Huh? I've bin sending rar files for so long. If the recipient don't have rar, I just rename a zip file to mp3 and send it with a PS asking them to rename it to zip.


----------



## Apollo (Aug 11, 2005)

I second what siriusb said... even I have transferred rar attachments (mainly e-books) using my Gmail account.  And I also do the trick of exchanging the file extension to mp3 and asking the receiver to rename it later.  

It works fine, as far as I know.


----------



## hittheswitch (Aug 11, 2005)

*Reply*

You all are right.Actually i'm trying to acces gmail from my college's computer.This thing happens only in three computers out of 30 present.

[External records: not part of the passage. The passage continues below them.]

Definition rollbackLastMigrations (count : nat) : M (ToolResponse RolledBack) :=
  tryCatch
    (let* r := historySelectLast count in
     match r with
     | Error msg => throw (clientError msg)
     | Data migrations =>
         if (List.length migrations =? 0)%nat then
           ret (ok (Some {| rolledBack := [] |}) (Some "No migrations to rollback"))
         else
           let* rolledBackVersions := deleteEach migrations [] in
           ret (ok (Some {| rolledBack := rolledBackVersions |})
                  (Some ("Rolled back " ++ showNat (List.length rolledBackVersions) ++
                         " migration(s)")))
     end)
    (fun e => ret (handleError e "Failed to rollback migrations")).

Definition createMigrationWithRollback (name upSql downSql : string)
  : M (ToolResponse Migration) :=
  tryCatch
    (let* t := now in
     let version := allocateVersion t in
     let* deployResult := deployMigration upSql name in
     if negb (success deployResult) then ret deployResult
     else
       let* t' := now in
       let* stored :=
         ledgerInsert {| lr_version := version; lr_name := name; lr_down_sql := downSql;
                         lr_created_at := DateTime.toISOString t' |} in
       (match stored with
        | Data _ => ret tt
        | Error _ =>
            executeSQL createTableStatement ;;
            let* t'' := now in
            ledgerInsert {| lr_version := version; lr_name := name; lr_down_sql := downSql;
                            lr_created_at := DateTime.toISOString t'' |} ;;
            ret tt
        end) ;;
       ret (ok (data deployResult)
              (Some ("Migration " ++ name ++ " deployed with rollback support"))))
    (fun e => ret (handleError e "Failed to create migration with rollback")).

Definition rollbackMigrationWithDownSql (version : string) : M (ToolResponse unit) :=
  tryCatch
    (let* r := ledgerSelectEq version in
     match r with
     | Error _ =>
         ret (failure ("No rollback SQL found for migration " ++ version ++
                       ". Use rollbackMigration() with manual down SQL instead."))
     | Data down_sql => rollbackMigration version (Some down_sql)
     end)
    (fun e => ret (handleError e ("Failed to rollback migration " ++ version))).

These three have ghost keylogger installed on them ( Actually i myself installed it, it makes it easier to get your girlfriends password ).
I'll try uninstalling the software and will post the result.What i believe is that it is not due to the software,the reason might be something else.

Lets see.

And regarding the attachment chaos... You all can send attachments using gmail. siriusb's methodis ok,it works really fine. You can simply rename the extension from .exe to .exe_renamed as gmail drive does.


----------



## Generic Superhero (Aug 11, 2005)

Gmail does not open in my university computers either...


----------



## KnightRider (Aug 12, 2005)

well gmail is giving lots of problem!!!!!!!!!!!1 but the best is that its gives pop access and 2 gb without any advertisements. and the soam control is great. only factor that ismissing is attachment of .exe files.


----------



## siriusb (Aug 12, 2005)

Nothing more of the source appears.